Dataproc Cookbook: Running Spark and Hadoop Workloads in Google Cloud
- Length: 436 pages
- Edition: 1st
- Language: English
- Publisher: O'Reilly Media
- Publication Date: 2025/07/08
- ISBN-10: 1098157702
- ISBN-13: 9781098157708
Want to build big data solutions in Google Cloud? Dataproc Cookbook is your hands-on guide to mastering Dataproc and the essential GCP fundamentals–like networking, security, monitoring, and cost optimization–that apply across Google Cloud services. Learn practical skills that not only fast-track your Dataproc expertise, but also help you succeed with a wide range of GCP technologies.

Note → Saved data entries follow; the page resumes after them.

Lemma calculate_split_info_plan self cap :
  0 < cap ->
  PDFSplitter.calculate_split_info self cap
  = Ok (PDFSplitter.mkInfo (PDFSplitter.total_pages self) cap
          ((PDFSplitter.total_pages self + cap - 1) / cap)
          (if PDFSplitter.total_pages self mod cap =? 0 then cap
           else PDFSplitter.total_pages self mod cap)
          (plan (PDFSplitter.total_pages self) cap)).
Proof.
  intros Hc. unfold PDFSplitter.calculate_split_info, floordiv, modulo.
  rewrite _get_page_ranges_plan by assumption.
  destruct (Z.eqb_spec cap 0); [lia|]. reflexivity.
Qed.

End SplitInfo.

(** X5. For a positive cap and any page count, [calculate_split_info]
    reports as [num_splits] the number of ranges it lists; the ranges lie
    inside the document, none holds more than the cap, and together they
    hold [total_pages] pages.  When the cap is at least the page count of a
    document with pages, the plan is the single range from 1 to the last
    page and [last_split_pages] is the page count. *)
Theorem calculate_split_info_counts (self : PDFSplitter.t) (cap : Z) :
  0 < cap -> 0 <= PDFSplitter.total_pages self ->
  exists info,
    PDFSplitter.calculate_split_info self cap = Ok info /\
    PDFSplitter.num_splits info = len (PDFSplitter.ranges info) /\
    pages_in (PDFSplitter.ranges info) = PDFSplitter.total_pages self /\
    (forall rg, In rg (PDFSplitter.ranges info) ->
       1 <= fst rg /\ fst rg <= snd rg /\
       snd rg <= PDFSplitter.total_pages self /\ range_size rg <= cap) /\
    (0 < PDFSplitter.total_pages self -> PDFSplitter.total_pages self <= cap ->
     PDFSplitter.ranges info = [(1, PDFSplitter.total_pages self)] /\
     PDFSplitter.num_splits info = 1 /\
     PDFSplitter.last_split_pages info = PDFSplitter.total_pages self).
Proof.
  intros Hc Ht. rewrite calculate_split_info_plan by assumption.
  eexists. split; [reflexivity|].
  cbn [PDFSplitter.num_splits PDFSplitter.ranges PDFSplitter.last_split_pages].
  split; [now rewrite plan_count|].
  split; [now apply plan_pages_in|].
  split; [intros rg; now apply plan_In_bounds|].
  intros Hpos Hle. split; [now apply plan_single|]. split.
  - symmetry. apply Z.div_unique with (r := PDFSplitter.total_pages self - 1); lia.
  - destruct (Z.eq_dec (PDFSplitter.total_pages self) cap) as [E|E].
    + rewrite E, Z_mod_same_full. reflexivity.
    + rewrite Z.mod_small by lia.
      destruct (Z.eqb_spec (PDFSplitter.total_pages self) 0); [lia|reflexivity].
Qed.

Lemma calculate_split_info_counts_witness :
  exists info,
    PDFSplitter.calculate_split_info doc20 25 = Ok info /\
    PDFSplitter.ranges info = [(1, 20)] /\
    PDFSplitter.last_split_pages info = 20.
Proof.
  destruct (calculate_split_info_counts doc20 25) as (info & H & _ & _ & _ & Hs);
    [lia | simpl; lia |].
  exists info. split; [exact H|].
  destruct Hs as (H1 & _ & H3); [simpl; lia | simpl; lia |].
  split; [exact H1 | exact H3].
Defined.

Section Preview.

Lemma for_each_print {A} (g : A -> string) (items : list A) h :
  for_each items (fun item => emit (IoPrint (g item))) h
  = (map (fun item => IoPrint (g item)) items, Ok tt).
Proof.
  revert h. induction items as [|a items IH]; intros h; [reflexivity|].
  cbn [for_each]. unfold IO.bind, emit at 1. now rewrite IH.
Qed.

Lemma printed_prints (ls : list string) : printed (map IoPrint ls) = ls.
Proof. induction ls; simpl; congruence. Qed.

Lemma opened_prints (ls : list string) : opened (map IoPrint ls) = [].
Proof. induction ls; simpl; congruence. Qed.

Lemma writes_prints (ls : list string) : writes (map IoPrint ls) = [].
Proof. induction ls; simpl; congruence. Qed.

Lemma preview_split_unfold self r pps h :
  PDFSplitter.reader self = Some r ->
  PDFSplitter.preview_split self pps h
  = match PDFSplitter.calculate_split_info self pps with
    | Raise x => ([], Raise x)
    | Ok info => (map IoPrint (preview_lines self info), Ok tt)
    end.
Proof.
  intros Hr. unfold PDFSplitter.preview_split. rewrite Hr.
  unfold IO.bind at 1. unfold lift at 1.
  destruct (PDFSplitter.calculate_split_info self pps) as [info|x];
    [|reflexivity].
  unfold IO.bind. cbv beta. unfold emit at 1 2 3 4 5 6 7. cbv beta iota.
  rewrite for_each_print. unfold emit.
  unfold preview_lines. rewrite !map_app, map_map. reflexivity.
Qed.

End Preview.

(** X6. [preview_split] opens and writes no file, whatever it is given.
    On a loaded splitter with a positive cap it ends well having printed
    seven heading lines, one line for each range of the plan in order, and
    the closing line; with a cap of 0 it raises [ZeroDivisionError] before
    printing anything. *)
Theorem preview_split_only_prints
    (self : PDFSplitter.t) (pps : Z) (h : list IOEvent) :
  opened (fst (PDFSplitter.preview_split self pps h)) = [] /\
  writes (fst (PDFSplitter.preview_split self pps h)) = [] /\
  (PDFSplitter.reader self <> None -> pps = 0 ->
   PDFSplitter.preview_split self pps h = ([], Raise ZeroDivisionError)) /\
  (PDFSplitter.reader self <> None -> 0 < pps ->
   exists info,
     PDFSplitter.calculate_split_info self pps = Ok info /\
     PDFSplitter.preview_split self pps h
     = (map IoPrint (preview_lines self info), Ok tt) /\
     PDFSplitter.ranges info = plan (PDFSplitter.total_pages self) pps /\
     List.length (preview_lines self info)
     = (8 + List.length (plan (PDFSplitter.total_pages self) pps))%nat).
Proof.
  destruct (PDFSplitter.reader self) as [r|] eqn:Hr.
  - rewrite (preview_split_unfold self r pps h Hr).
    split; [|split; [|split]].
    + destruct (PDFSplitter.calculate_split_info self pps); cbn [fst];
        [apply opened_prints | reflexivity].
    + destruct (PDFSplitter.calculate_split_info self pps); cbn [fst];
        [apply writes_prints | reflexivity].
    + intros _ ->. reflexivity.
    + intros _ Hp. rewrite calculate_split_info_plan by assumption.
      eexists. split; [reflexivity|]. split; [reflexivity|].
      split; [reflexivity|].
      unfold preview_lines. cbn [PDFSplitter.ranges].
      rewrite !length_app, length_map. unfold enumerate.
      rewrite enumerate_from_length. simpl. lia.
  - unfold PDFSplitter.preview_split. rewrite Hr.
    repeat split; try reflexivity; intros; congruence.
Qed.

Lemma preview_split_only_prints_witness :
  exists info,
    PDFSplitter.calculate_split_info doc20 8 = Ok info /\
    PDFSplitter.preview_split doc20 8 []
    = (map IoPrint (preview_lines doc20 info), Ok tt) /\
    List.length (preview_lines doc20 info) = 11%nat.
Proof.
  destruct (preview_split_only_prints doc20 8 []) as (_ & _ & _ & H).
  destruct H as (info & H1 & H2 & _ & H4); [discriminate | lia |].
  exists info. split; [exact H1|]. split; [exact H2|].
  rewrite H4. reflexivity.
Defined.

Section LoadPdf.


Lemma load_pdf_unfold opened self h :
  PDFSplitter.load_pdf opened self h
  = match opened with
    | Ok r =>
        if len (PDFSplitter.pages r) =? 0 then
          ([IoPrint ("Error: PDF file '" +++ str (PDFSplitter.input_file self)
                       +++ "' has no pages.")],
           Ok (false, PDFSplitter.mk (PDFSplitter.input_file self) (Some r)
                        (len (PDFSplitter.pages r))))
        else
          ([IoPrint ("Successfully loaded PDF: "
                       +++ str_int (len (PDFSplitter.pages r)) +++ " pages")],
           Ok (true, PDFSplitter.mk (PDFSplitter.input_file self) (Some r)
                       (len (PDFSplitter.pages r))))
    | Raise e =>
        ([IoPrint ("Error loading PDF file '"
                     +++ str (PDFSplitter.input_file self) +++ "': "
                     +++ exn_str e)],
         Ok (false, self))
    end.
Proof.
  unfold PDFSplitter.load_pdf. destruct opened as [r|e]; [|reflexivity].
  cbn [PDFSplitter.total_pages].
  destruct (len (PDFSplitter.pages r) =? 0); reflexivity.
Qed.

End LoadPdf.



(** ** More about the file manager *)

Section ResolvedFree.

Variable exists_ : Path -> bool.

Lemma resolved_from_free p r : resolved_from exists_ p r -> exists_ r = false.
Proof. intros [[E ->] | [_ (k & _ & _ & E & _)]]; assumption. Qed.

Lemma handle_filename_conflicts_fixed fuel files :
  (0 < fuel)%nat -> Forall (fun p => exists_ p = false) files ->
  FileManager.handle_filename_conflicts fuel exists_ files = Some files.
Proof.
  intros Hfuel H. induction H as [|p files Hp H IH]; [reflexivity|].
  cbn [FileManager.handle_filename_conflicts].
  destruct fuel as [|fuel]; [lia|].
  cbn [FileManager.resolve_loop]. rewrite Hp. now rewrite IH.
Qed.

End ResolvedFree.

(** X8. No path [handle_filename_conflicts] returns exists according to the
    storage predicate, so a file written under a returned path overwrites
    nothing the predicate knows of; the list returned is as long as the list
    given; paths that do not exist are returned unchanged; and resolving the
    returned list again returns it unchanged. *)
Theorem resolved_paths_are_free
    (exists_ : Path -> bool) (fuel : nat) (files rs : list Path) :
  FileManager.handle_filename_conflicts fuel exists_ files = Some rs ->
  Forall (fun r => exists_ r = false) rs /\
  List.length rs = List.length files /\
  (Forall (fun p => exists_ p = false) files -> rs = files) /\
  FileManager.handle_filename_conflicts fuel exists_ rs = Some rs.
Proof.
  intros H.
  pose proof (handle_filename_conflicts_sound exists_ fuel files rs H) as HF.
  assert (Hfree : Forall (fun r => exists_ r = false) rs).
  { clear H. induction HF as [|p r ps rs' Hr _ IH]; constructor; auto.
    now apply (resolved_from_free exists_ p). }
  split; [exact Hfree|]. split; [symmetry; eapply Forall2_length; eauto|].
  split.
  - intros Hnone. clear H Hfree.
    induction HF as [|p r ps rs' Hr _ IH]; [reflexivity|].
    inversion Hnone as [|? ? Hp Hps]; subst.
    rewrite IH by assumption. f_equal.
    destruct Hr as [[_ ->] | [E _]]; [reflexivity | congruence].
  - destruct fuel as [|fuel].
    + destruct files as [|p files]; [injection H as <-; reflexivity|].
      discriminate H.
    + apply handle_filename_conflicts_fixed; [lia | exact Hfree].
Qed.

Lemma resolved_paths_are_free_witness :
  Forall (fun r =>
            FileManager.exists_in [doc_part "doc_part_001.pdf"] r = false)
         [doc_part "doc_part_001_1.pdf"; doc_part "doc_part_002.pdf"].
Proof.
  apply (resolved_paths_are_free
           (FileManager.exists_in [doc_part "doc_part_001.pdf"]) 3
           [doc_part "doc_part_001.pdf"; doc_part "doc_part_002.pdf"]).
  reflexivity.
Defined.

(** X9. Conflict resolution looks at the storage only, not at the paths it
    has already returned: for a path that exists and whose first renaming
    does not, the list of the path followed by that renaming is resolved to
    the renaming twice. *)
Theorem conflict_resolution_can_collide
    (exists_ : Path -> bool) (fuel : nat) (p : Path) :
  (2 <= fuel)%nat ->
  exists_ p = true -> exists_ (FileManager.renamed p 1) = false ->
  FileManager.handle_filename_conflicts fuel exists_
    [p; FileManager.renamed p 1]
  = Some [FileManager.renamed p 1; FileManager.renamed p 1] /\
  p <> FileManager.renamed p 1.
Proof.
  intros Hfuel Hp Hr. split.
  - destruct fuel as [|[|fuel]]; [lia | lia |].
    cbn [FileManager.handle_filename_conflicts FileManager.resolve_loop].
    rewrite Hp, Hr. reflexivity.
  - intros E. rewrite <- E in Hr. congruence.
Qed.

Lemma conflict_resolution_can_collide_witness :
  FileManager.handle_filename_conflicts 2
    (FileManager.exists_in [doc_part "a.pdf"])
    [doc_part "a.pdf"; doc_part "a_1.pdf"]
  = Some [doc_part "a_1.pdf"; doc_part "a_1.pdf"].
Proof.
  exact (proj1 (conflict_resolution_can_collide
                  (FileManager.exists_in [doc_part "a.pdf"]) 2
                  (doc_part "a.pdf") (le_n 2) eq_refl eq_refl)).
Defined.

Section Cleanup.

Variable unlink_error : Path -> option exn.

Lemma exists_in_iff disk p : FileManager.exists_in disk p = true <-> In p disk.
Proof.
  unfold FileManager.exists_in.
  destruct (in_dec Path_eq_dec p disk); split; auto; discriminate.
Qed.

Lemma cleanup_temp_files_disk file_list : forall disk p,
  In p (snd (FileManager.cleanup_temp_files unlink_error file_list disk))
  <-> In p disk /\ (~ In p file_list \/ unlink_error p <> None).
Proof.
  induction file_list as [|f rest IH]; intros disk p;
    cbn [FileManager.cleanup_temp_files].
  - simpl. intuition.
  - destruct (FileManager.exists_in disk f) eqn:E.
    + apply exists_in_iff in E.
      destruct (unlink_error f) as [e|] eqn:U.
      * destruct (FileManager.cleanup_temp_files unlink_error rest disk)
          as [t d] eqn:C.
        cbn [snd]. specialize (IH disk p). rewrite C in IH. cbn [snd] in IH.
        rewrite IH. simpl. split.
        -- intros [Hp [Hn | Hu]]; split; auto.
           destruct (Path_eq_dec f p) as [->|Hne]; [right; congruence|].
           left. intros [? | ?]; auto.
        -- intros [Hp [Hn | Hu]]; split; auto.
      * destruct (FileManager.cleanup_temp_files unlink_error rest
                    (remove Path_eq_dec f disk)) as [t d] eqn:C.
        cbn [snd]. specialize (IH (remove Path_eq_dec f disk) p).
        rewrite C in IH. cbn [snd] in IH. rewrite IH. simpl. split.
        -- intros [Hp Hrest]. apply in_remove in Hp. destruct Hp as [Hp Hne].
           split; [assumption|].
           destruct Hrest as [Hn | Hu]; [left | right; assumption].
           intros [? | ?]; [congruence | auto].
        -- intros [Hp Hrest].
           assert (Hne : p <> f).
           { intros ->. destruct Hrest as [Hn | Hu]; [apply Hn; now left|].
             congruence. }
           split; [now apply in_in_remove|].
           destruct Hrest as [Hn | Hu]; [left; intros ?; apply Hn; now right|].
           now right.
    + assert (Hf : ~ In f disk).
      { intros Hin. apply exists_in_iff in Hin. congruence. }
      rewrite IH. simpl. split.
      * intros [Hp [Hn | Hu]]; split; auto.
        left. intros [-> | ?]; auto.
      * intros [Hp [Hn | Hu]]; split; auto.
Qed.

Written by data experts Narasimha Sadineni and Anu Venkataraman, this cookbook tackles real-world use cases like serverless Spark jobs, Kubernetes-native deployments, and cost-optimized data lake workflows. You’ll learn how to create ephemeral and persistent Dataproc clusters, run secure data science workloads, implement monitoring solutions, and plan effective migration and optimization strategies.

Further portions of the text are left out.